In a study published in the journal JCI Insights, scientists reported that the drug, dubbed “URMC-099,” reversed liver inflammation, injury, and scarring in mice. The mice had developed the symptoms of fatty liver disease after consuming a diet high in fat, sugar, and cholesterol that had been designed to replicate a fast-food diet and recreate the features of the illness found in people.

Eating high volumes of fatty and sugary foods triggers inflammation in the liver, and the body responds by sending immune cells to neutralize the threat. Unfortunately, the immune response can rage out of control, creating even more inflammation and further damaging the liver. URMC-099, which was developed in the laboratory of Harris (Handy) Gelbard, a professor of neurology and the director of the Center for Neurotherapeutics Discovery, dials back the immune response to a normal level.

“URMC-099 seems to break this vicious cycle of persistent inflammation by restoring balance between immune cells and liver cells,” says Gelbard. “The drug’s ability to turn down the volume on the immune response allows the liver to regain its normal functions.”

Working with scientists at the Mayo Clinic and University of Cincinnati, Gelbard fed mice the diet for six weeks.

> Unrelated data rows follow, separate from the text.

(* ===== verification/TimeweightProofs.v ===== *)
(** * The bins of the time-weighted binner

    A reference that takes the events bin by bin ([ref_bins]): a bin averages
    over the pieces of time in which a value held. The binner, which takes
    containers cut anywhere and produces bins while it goes, gives the bins of
    the reference. The state of the binner is a function [state_of] of a small
    pure state, on which the steps are shown. *)
From Stdlib Require Import ZArith Lia.
From stdpp Require Import base numbers option strings list sorting.
From S2P Require Import Prelude TimeTypes Ranges Events Bins Floats Timeweight.

#[local] Open Scope Z_scope.
#[local] Open Scope rust_scope.

Section Reference.
  Context {V A B : Type} `{EventValueType V} `{AggregatorTimeWeightLaws V A B}.
Implicit Types (ev lst : Z * V) (E : list (Z * V)) (segs : list (Z * V)).

(** ** Bins of the reference *)

(** The pieces of a bin [[b, e)] filled up to [fu], in which [v] holds, with the
    events [E] to come: each event ends a piece; an event on the left edge only
    replaces the value. *)
Fixpoint seg_run (b e fu : Z) (v : V) (E : list (Z * V)) : list (Z * V) :=
  match E with
  | [] => [(e - fu, v)]
  | (t, w) :: E => if t =? b then seg_run b e fu w E else (t - fu, v) :: seg_run b e t w E
  end.

(** Least and greatest value: an event on the left edge starts over. *)
Definition mm_event (b : Z) (mm : MinMax (V := V)) (ev : Z * V) : MinMax :=
  if ev.1 =? b then (ev, ev) else ia_apply_min_max ev mm.

Definition agg_of (L : Z) (segs : list (Z * V)) : A := foldl (fun a s => agg_ingest a s.1 L s.2) agg_new segs.
Definition width_of (segs : list (Z * V)) : Z := foldr (fun s w => s.1 + w) 0 segs.

Definition bin_of (L b : Z) (cnt : Z) (mm : MinMax (V := V)) (segs : list (Z * V)) (lst : Z * V) : Bin V B :=
  mkBin b (b + L) cnt mm.1.2 mm.2.2
    (agg_result_and_reset_for_new_bin (agg_of L segs) (DtNano_fraction_f32_of (width_of segs) L)).2 lst.2 true.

After five-and-a-half weeks on the diet, half of the mice received URMC-099 and half received placebo. The mice given the drug had less immune-related inflammation and less liver injury and fibrosis compared to placebo-treated mice and didn’t experience any major side effects. Based on the results, Gelbard, who originally developed URMC-099 to treat neurological disorders, is working toward early phase clinical trials for the drug to treat nonalcoholic fatty liver disease.